The Worthlessness of Short-Term Curriculum Research

Common sense should tell is that if academic programs for tots have no long-term benefit, make many children unhappy, and may even cause learning blocks that adversely affect their later academic development, then we should drop them like hot potatoes. That’s what the German government did years ago, in the 1970s, when they first experimented with academic kindergartens and discovered that children in those programs did worse, later in school, than those who were in play-based kindergartens (see Darling-Hammond & Snyder (1992). They paid attention to the science and responded to it reasonably.

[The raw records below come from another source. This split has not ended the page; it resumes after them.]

(* ===== verification/SchedulerProofs.v ===== *)
(** The scheduler over every interleaving of its threads: what is pending and who owns
    it stay consistent, an exclusive key excludes runs, accepted work is kept until it
    runs, and a worker left alone runs everything in order. *)

From S2P Require Import Prelude Scheduler.
From stdpp Require Import options.

#[local] Open Scope Z_scope.

(** ** Reachable states *)

Definition step (s s' : scheduler) : Prop := ∃ op, s' = perform op s.
Definition reachable (s : scheduler) : Prop := ∃ m e, rtc step (new_scheduler m e) s.

(** Waiting to run: in the queue, in the bank, or in the follow-up slot. *)
Definition pending (s : scheduler) (k : key) : Prop :=
  k ∈ (jobs s).*1 ∨ k ∈ (deferred_jobs s).*1 ∨ follow_up_key s = Some k.
Definition working (s : scheduler) (k : key) : Prop := pending s k ∨ k ∈ active_keys s.
Definition busy (s : scheduler) (k : key) : Prop := working s k ∨ k ∈ exclusive_keys s.

Definition owned_by (s : scheduler) (o : owner) : gset key := default ∅ (owned_keys s !! o).
Definition owners_of (s : scheduler) (k : key) : gset owner := default ∅ (key_owners s !! k).
Definition handoffs_of (s : scheduler) (k : key) : list (owner * job) := default [] (handoff_jobs s !! k).

(** ** The invariant *)

(** The queue, the bank, the running key and the operators' keys. *)
Record queues (s : scheduler) : Prop := {
  q_max : (1 ≤ max_pending s)%nat;
  q_queued : ∀ k, k ∈ queued_keys s ↔ k ∈ (jobs s).*1;
  q_jobs_nodup : NoDup (jobs s).*1;
  q_deferred_nodup : NoDup (deferred_jobs s).*1;
  q_apart : ∀ k, k ∈ (jobs s).*1 → k ∉ (deferred_jobs s).*1;
  q_jobs : (length (jobs s) ≤ max_pending s)%nat;
  q_deferred : (length (deferred_jobs s) ≤ max_pending s)%nat;
  q_exclusive : (size (exclusive_keys s) ≤ max_pending s)%nat;
  q_active : ∀ k, k ∈ active_keys s ↔ ∃ j, worker s = Running k j;
  q_follow : ∀ k, follow_up_key s = Some k →
    k ∈ active_keys s ∧ running_follow_up s = false ∧ k ∉ (jobs s).*1 ∧ k ∉ (deferred_jobs s).*1;
  q_slot : is_Some (follow_up_key s) ↔ is_Some (follow_up_job s);
  q_free : ∀ k, k ∈ exclusive_keys s → ¬ pending s k ∧ k ∉ active_keys s }.

(** The tables of owners mirror each other. *)
Record linked (s : scheduler) : Prop := {
  l_inverse : ∀ o k, k ∈ owned_by s o ↔ o ∈ owners_of s k;
  l_owned : ∀ o ks, owned_keys s !! o = Some ks → ks ≠ ∅;
  l_owners : ∀ k os, key_owners s !! k = Some os → os ≠ ∅;
  l_handoffs : ∀ k, NoDup (handoffs_of s k).*1 ∧ ∀ o, o ∈ (handoffs_of s k).*1 → o ∈ owners_of s k }.

(** An owned key waits or runs. *)
Definition covered (s : scheduler) : Prop := ∀ o k, o ∈ owners_of s k → working s k.

Record sound (s : scheduler) : Prop := {
  s_queues : queues s;
  s_linked : linked s;
  s_covered : covered s;
  s_retired : ∀ o ks, retired_active_keys s !! o = Some ks → ks ≠ ∅ ∧ ks ⊆ active_keys s }.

Why has common sense not prevailed in the U.S.? The problem, I think, is that the self-interest of too many researchers and practitioners lies in short-term thinking. Researchers conduct short-term studies because they are easy to do and can be published in a timely fashion, which helps the researchers get promoted. Policy makers accept the results of the short-term studies on face value because they are too lazy, too busy, or too ignorant to dig deeper. Administrators and teachers (often reluctantly) accept the curricula promoted by the short-term studies because the higher-ups who evaluate them look mainly at short-term results, the immediate test scores, not at the long-term well-being or even the immediate happiness of the students. All this happens at the expense of our kids. Shame on us for allowing it.

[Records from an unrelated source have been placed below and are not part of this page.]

(* ===== verification/SchedulerResults.v ===== *)
(** What the scheduler promises: exclusive keys, owners that wait, accepted work that is
    kept until it runs, an ordered worker, and a final shutdown. *)

From S2P Require Import Prelude Scheduler SchedulerProofs.
From stdpp Require Import options.

#[local] Open Scope Z_scope.

(** A run of critical sections. *)
Definition performs (ops : list operation) (s : scheduler) : scheduler := foldl (λ s op, perform op s) s ops.

Lemma reachable_perform op s : reachable s → reachable (perform op s).
Proof. intros (m & e & H). exists m, e. eapply rtc_r; [exact H|by exists op]. Qed.

Lemma reachable_performs ops : ∀ s, reachable s → reachable (performs ops s).
Proof. induction ops as [|op ops IH]; intros s Hs; [done|]. cbn. by apply IH, reachable_perform. Qed.

(** ** The fields the operations leave alone *)

Lemma promote_exclusive s : exclusive_keys (promote s) = exclusive_keys s.
Proof. unfold promote. by destruct (deferred_jobs s) as [|[? ?] ?]. Qed.

Lemma track_fields k o j s : let s' := track_owner k o j s in
  jobs s' = jobs s ∧ deferred_jobs s' = deferred_jobs s ∧ follow_up_key s' = follow_up_key s ∧ exclusive_keys s' = exclusive_keys s.
Proof. by destruct o. Qed.

(** The outcomes of a request. *)
Inductive scheduled (k : key) (j : job) (delay : Z) (s : scheduler) : scheduler → bool → Prop :=
  | refused_closed : closed s = true → scheduled k j delay s s false
  | refused_exclusive : closed s = false → k ∈ exclusive_keys s → scheduled k j delay s s false
  | joined s' : pending s k → jobs s' = jobs s → deferred_jobs s' = deferred_jobs s → follow_up_key s' = follow_up_key s →
      exclusive_keys s' = exclusive_keys s → scheduled k j delay s s' true
  | filled s' : k ∈ active_keys s → jobs s' = jobs s → deferred_jobs s' = deferred_jobs s → follow_up_key s' = Some k →
      exclusive_keys s' = exclusive_keys s → scheduled k j delay s s' true
  | banked s' : jobs s' = jobs s → deferred_jobs s' = deferred_jobs s ++ [(k, j)] →
      follow_up_key s' = follow_up_key s ∨ follow_up_key s = Some k → exclusive_keys s' = exclusive_keys s → scheduled k j delay s s' true
  | queued s' : jobs s' = jobs s ++ [(k, j)] → deferred_jobs s' = deferred_jobs s →
      follow_up_key s' = follow_up_key s ∨ follow_up_key s = Some k → exclusive_keys s' = exclusive_keys s → scheduled k j delay s s' true
  | refused_full s' : jobs s' = jobs s → deferred_jobs s' = deferred_jobs s →
      follow_up_key s' = follow_up_key s ∨ follow_up_key s = Some k ∧ 0 < delay → exclusive_keys s' = exclusive_keys s →
      (max_pending s ≤ length (jobs s))%nat → scheduled k j delay s s' false.

Lemma schedule_scheduled k j o delay handing now s : sound s →
  scheduled k j delay s (schedule k j o delay handing now s).1 (schedule k j o delay handing now s).2.
Proof.
  intros Hs. unfold schedule. cbn zeta. destruct (closed s) eqn:Ec; [by apply refused_closed|].
  case_bool_decide as Hx; [by apply refused_exclusive|].
  destruct (bool_decide _ || bool_decide _) eqn:Hp; cbn [fst snd].
  { destruct (track_fields k o (if handing then Some j else None) (if bool_decide (0 < delay) then
      set_not_before (<[k:=Z.max (default 0 (not_before s !! k)) (now + delay)]> (not_before s)) s else s)) as (T1 & T2 & T3 & T4).
    apply joined; rewrite ?T1, ?T2, ?T3, ?T4; [|by destruct (bool_decide (0 < delay))..].
    apply orb_true_iff in Hp as [H%bool_decide_eq_true|H%bool_decide_eq_true]; [left; by apply (q_queued _ (s_queues _ Hs))|].
    right. left. by apply deferred_keys_elem. }
  clear Hp. fold (delayed k delay now s). pose proof (delayed_same k delay now s) as D. cbn in D.
  set (s1 := delayed k delay now s) in *. clearbody s1. destruct D as (E1 & E2 & E3 & E4 & E5 & E6 & _ & _ & _ & E7).
  assert (follow_up_key s1 = follow_up_key s ∨ follow_up_key s = Some k ∧ 0 < delay) as Hf by tauto.
  destruct (bool_decide (k ∈ active_keys s1) && _ && _) eqn:Ha; cbn [fst snd].
  - apply andb_true_iff in Ha as [[Ha%bool_decide_eq_true _]%andb_true_iff _].
    destruct (track_fields k o (if handing then Some j else None) (set_follow_up (Some k) (Some j) s1)) as (T1 & T2 & T3 & T4).
    apply filled; rewrite ?T1, ?T2, ?T3, ?T4; cbn; congruence.
  - clear Ha. case_bool_decide as Hlen; cbn [fst snd].
    + destruct (embedding s1 && _); cbn [fst snd].
      * destruct (track_fields k o (if handing then Some j else None) (set_deferred (deferred_jobs s1 ++ [(k, j)]) s1)) as (T1 & T2 & T3 & T4).
        apply banked; rewrite ?T1, ?T2, ?T3, ?T4; cbn; [done|by rewrite E2|tauto|done].
      * apply refused_full; cbn; [done..|by rewrite <-E6, <-E1].
    + destruct (track_fields k o (if handing then Some j else None)
        (set_jobs (jobs (start_worker s1) ++ [(k, j)]) (queued_keys (start_worker s1) ∪ {[k]}) (start_worker s1))) as (T1 & T2 & T3 & T4).
      assert (jobs (start_worker s1) = jobs s1 ∧ deferred_jobs (start_worker s1) = deferred_jobs s1 ∧
        follow_up_key (start_worker s1) = follow_up_key s1 ∧ exclusive_keys (start_worker s1) = exclusive_keys s1) as (W1 & W2 & W3 & W4)
        by (unfold start_worker; by destruct (worker s1)).
      apply queued; rewrite ?T1, ?T2, ?T3, ?T4; cbn; [by rewrite W1, E1|by rewrite W2|rewrite W3; tauto|by rewrite W4].
Qed.

Lemma scheduled_exclusive k j delay s s' b : scheduled k j delay s s' b → exclusive_keys s' = exclusive_keys s.
Proof. by destruct 1. Qed.

(** A handed over job is a request of its own. *)
Lemma handoff_cases k retired delay now s :
  handoff k retired delay now s = (s, false) ∨
  ∃ o j, handoff k retired delay now s = schedule k j (Some o) delay true now s.
Proof. unfold handoff. destruct (find_first _ _) as [[o j]|]; [right; by exists o, j|by left]. Qed.

(** What a retirement leaves alone. *)
Lemma retire_owner_fields o timeout s : let s' := (retire_owner o timeout s).1.1 in
  jobs s' = jobs (retire_all o s) ∧ deferred_jobs s' = deferred_jobs (retire_all o s) ∧ follow_up_key s' = follow_up_key (retire_all o s) ∧
  owned_keys s' = owned_keys (retire_all o s) ∧ key_owners s' = key_owners (retire_all o s) ∧
  exclusive_keys s' = exclusive_keys s ∧ active_keys s' = active_keys s ∧ worker s' = worker s ∧ closed s' = closed s.
Proof.
  cbn. unfold retire_owner. cbn zeta. fold (owned_by s o). fold (retire_start o s). fold (retire_all o s).
  destruct (retire_keys_kept o (elements (owned_by s o)) (retire_start o s)) as [K1 K2 K3 K4 K5 K6 K7 K8 K9 K10]. fold (retire_all o s) in *.
  case_bool_decide; [case_bool_decide|]; by split_and!.
Qed.

(** A worker that finds no job first tries the bank. *)
Definition ready (s : scheduler) : scheduler := if bool_decide (jobs s = []) then promote s else s.

Lemma ready_sound s : sound s → sound (ready s).
Proof.
  intros Hs. unfold ready. case_bool_decide as Ej; [|done]. apply promote_sound; [done|]. rewrite Ej. cbn.
  pose proof (q_max _ (s_queues _ Hs)). lia.
Qed.

Lemma ready_fields s : worker (ready s) = worker s ∧ exclusive_keys (ready s) = exclusive_keys s ∧ closed (ready s) = closed s ∧
  owned_keys (ready s) = owned_keys s ∧ active_keys (ready s) = active_keys s ∧ follow_up_key (ready s) = follow_up_key s ∧ not_before (ready s) = not_before s.
Proof. unfold ready, promote. case_bool_decide; [|done]. by destruct (deferred_jobs s) as [|[? ?] ?]. Qed.

Lemma ready_jobs s : jobs (ready s) ++ deferred_jobs (ready s) = jobs s ++ deferred_jobs s.
Proof.
  unfold ready, promote. case_bool_decide as E; [|done]. destruct (deferred_jobs s) as [|[d jd] ds] eqn:Ed; [by rewrite E, Ed|].
  cbn. by rewrite E.
Qed.

Lemma look_cases clock s : sound s → worker s = Waiting →
  look clock s = s ∨ look clock s = exit_worker s ∧ jobs s = [] ∧ closed s = true ∨
  look clock s = exit_worker (quiesce s) ∧ embedding s = true ∧ stopped s = true ∨
  ∃ k j js m, look clock s = begin k j js s ∧ (k, j) :: js ≡ₚ jobs s ∧ held clock m s k = false.
Proof.
  intros Hs Hw. unfold look. destruct (jobs s) as [|x js0] eqn:Ej; [destruct (closed s); auto|]. rewrite <-Ej.
  destruct (first_due clock 0 s (jobs s)) as [n|].
  - destruct (rotate _ _ _ _ _) as [[|[k j] l]|] eqn:Er; [by left| |by left]. apply rotate_spec in Er as [Hp (k' & j' & l' & m & [= <- <- <-] & Hd)].
    right. right. right. by exists k, j, l, m.
  - destruct (embedding s && stopped s) eqn:E; [|by left]. apply andb_true_iff in E. auto.
Qed.

Lemma begin_fields k j js s : exclusive_keys (begin k j js s) = exclusive_keys s ∧ worker (begin k j js s) = Running k j ∧ closed (begin k j js s) = closed s.
Proof. unfold begin, promote. cbn. by destruct (deferred_jobs s) as [|[d jd] ds]. Qed.

Lemma finish_cases k j s : sound s → worker s = Running k j →
  (∃ j', follow_up_key s = Some k ∧ follow_up_job s = Some j' ∧ finish_job k s = set_worker (active_keys s) (Running k j') true (set_follow_up None None s)) ∨
  follow_up_key s = None ∧ finish_job k s = end_key k s.
Proof.
  intros Hs Hw. unfold finish_job. pose proof (q_slot _ (s_queues _ Hs)) as Hslot.
  destruct (follow_up_key s) as [k'|] eqn:Ef.
  - destruct (q_follow _ (s_queues _ Hs) k' Ef) as (Hk & _). rewrite (running_active s k j Hs Hw) in Hk. apply elem_of_singleton in Hk as ->.
    destruct (follow_up_job s) as [j'|]; [|destruct Hslot as [[? ?] _]; [by eexists|done]]. left. exists j'. by rewrite bool_decide_eq_true_2.
  - right. destruct (follow_up_job s); [|done]. destruct Hslot as [_ [? ?]]; [by eexists|done].
Qed.

Lemma end_key_fields k s : let s' := end_key k s in exclusive_keys s' = exclusive_keys s ∧ jobs s' = jobs s ∧ deferred_jobs s' = deferred_jobs s ∧
  follow_up_key s' = follow_up_key s ∧ worker s' = Waiting ∧ closed s' = closed s ∧ active_keys s' = active_keys s ∖ {[k]}.
Proof. cbn. unfold end_key. fold (stopped_key k s). destruct (release_same k (stopped_key k s)) as (a & b & c & ->). by split_and!. Qed.

(** Only an operator takes or gives back an exclusive key. *)
Lemma perform_exclusive op s k : sound s → k ∈ exclusive_keys s → op ≠ ReleaseExclusive k → k ∈ exclusive_keys (perform op s).
Proof.
  intros Hs Hk Hop. destruct op as [k' j o delay handing now|k' retired delay now|k'|k'|o timeout| | |clock|]; cbn [perform].
  - by rewrite (scheduled_exclusive _ _ _ _ _ _ (schedule_scheduled k' j o delay handing now s Hs)).
  - destruct (handoff_cases k' retired delay now s) as [->|(o & j & ->)]; [done|].
    by rewrite (scheduled_exclusive _ _ _ _ _ _ (schedule_scheduled k' j (Some o) delay true now s Hs)).
  - unfold try_acquire_exclusive. destruct (outstanding s k'); [done|]. case_bool_decide; cbn; set_solver.
  - cbn. assert (k ≠ k') by congruence. set_solver.
  - by destruct (retire_owner_fields o timeout s) as (_ & _ & _ & _ & _ & -> & _).
  - by destruct (quiesce_fields s) as (_ & _ & _ & _ & _ & _ & _ & ->).
  - unfold stop. by destruct (embedding s).
  - destruct (worker s) eqn:Hw; [done| |done]. rewrite take_job_look. fold (ready s).
    destruct (ready_fields s) as (Rw & Rx & _). rewrite <-Rx in Hk. rewrite <-Rw in Hw.
    destruct (look_cases clock (ready s) (ready_sound s Hs) Hw) as [->|[(-> & _)|[(-> & _)|(k1 & j1 & js & m & -> & _)]]]; [done..| |].
    + cbn. by destruct (quiesce_fields (ready s)) as (_ & _ & _ & _ & _ & _ & _ & ->).
    + by destruct (begin_fields k1 j1 js (ready s)) as (-> & _).
  - destruct (worker s) as [| |k' j] eqn:Hw; [done..|]. destruct (finish_cases k' j s Hs Hw) as [(j' & _ & _ & ->)|[_ ->]]; [done|].
    by destruct (end_key_fields k' s) as (-> & _).
Qed.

Don't Be Fooled by the Titles of Research Articles

Before closing, I must note that two of the studies cited by Weiland and Yoshikawa’s Brief did look for effects extending on through elementary school. One had the title, “Preschool mathematics intervention can significantly improve student learning trajectories through elementary school” (Dumas et al., 2019). The title is so misleading that it is remarkable to me that the journal editors let it through. In fact, the data presented in the article show that, by fifth grade, those in the experimental group (with math instruction) performed somewhat worse on math than those in the control group (though not significantly worse). By “trajectory,” the authors meant that the growth of measured math skills occurred a bit earlier (though barely so) for those trained in preschool than for the controls. This seems to me to be the result of really stretching far to find some way to say that the early training had a beneficial effect. All they really found was a short-term boost on math test performance that washed out over time, just what everyone else finds.

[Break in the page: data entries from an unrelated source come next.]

(** ** A job *)

Definition prepare_on (j : Job) : W unit :=
  ok ← current j;
  if negb ok then mret tt
  else
    all ← query (select_conversation_range (legacy env) (job_session j) (job_conversation j) (frontier j) None (Some SCAN_LIMIT));
    if bool_decide (SCAN_LIMIT <= length all)%nat then mret tt
    else
      let tail := FreshTail.start (resolve_fresh_tail_boundary (messages_of all) (fresh_tail_count (config j)) (fresh_tail_max_tokens j)) in
      '(anchors, rows) ← eligible_prefix j (take tail all);
      if bool_decide (rows = []) then mret tt
      else
        let chunk_tokens :=
          default 0 (working_leaf_chunk_tokens (leaf (config j)) (context_length j) (count_messages_tokens (messages_of rows))) in
        match levels (threshold_tokens j) (context_length j) chunk_tokens with
        | None => mret tt
        | Some (prepare, low_water) =>
            if bool_decide (100 * tokens j < prepare) then mret tt
            else
              let need := 100 * tokens j - low_water + 100 * chunk_tokens in
              chain ← locked (λ p, match ready_chain (db_path j) (job_conversation j) (frontier j) p with
                                   | Some (p, chain) => (p, chain)
                                   | None => (p, [])
                                   end);
              let '(chain, gone, position, freed) := matching_chain (hash env) (fingerprint j) rows chain 0 0 in
              _ ← (if bool_decide (gone = []) then mret tt
                   else locked (λ p, (remove_locked (job_key j) gone None (count_by "wasted" (Z.of_nat (length gone)) p), tt)));
              _ ← get_guard j;
              prepare_loop (PER_CONVERSATION - length chain) j all rows anchors chunk_tokens need chain position freed
        end.

Definition prepare (j : Job) : W unit :=
  g ← current_generation j;
  if negb g then mret tt
  else
    slots ← observe (aux_slots env (hermes_home j));
    if bool_decide (slots = 1) then mret tt else prepare_on j.

(** [except Exception: self._count("failed")] around a job *)
Definition caught (m : W unit) : W unit := λ w,
  match m w with (Err Uncaught, w) => bump "failed" w | (_, w) => (Ok tt, w) end.

(** One turn of [_run]. *)
Definition run_once : W unit :=
  j ← locked take_job;
  match j with None => mret tt | Some j => caught (prepare j) end.

Fixpoint run (turns : nat) : W unit :=
  match turns with O => mret tt | S turns => _ ← run_once; run turns end.

End worker.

The other article cited in the brief as documenting a long-term effect is more interesting. It’s entitled “Sustained effects of a school readiness intervention: 5th grade outcomes in the Head Start REDI program” (Walsh et al., 2020). Unlike the other studies cited in the brief, this one looked at a program designed to promote social-emotional growth, not academic learning. The program involved some time spent talking about, hearing stories about, and acting out social relationships and emotional experiences.

Standard assessments showed that, on average, those in this program were better adjusted socially and emotionally than the control group by the end of preschool and that this advantage persisted all the way through the end of elementary school. Now that’s a program worth looking into. Preschool should be about learning how to get along well with others and how to keep your emotions under reasonable control. The best curriculum for that is social play, but some explicit discussion and practice of techniques for getting along with others and regulating one's emotions may well be beneficial.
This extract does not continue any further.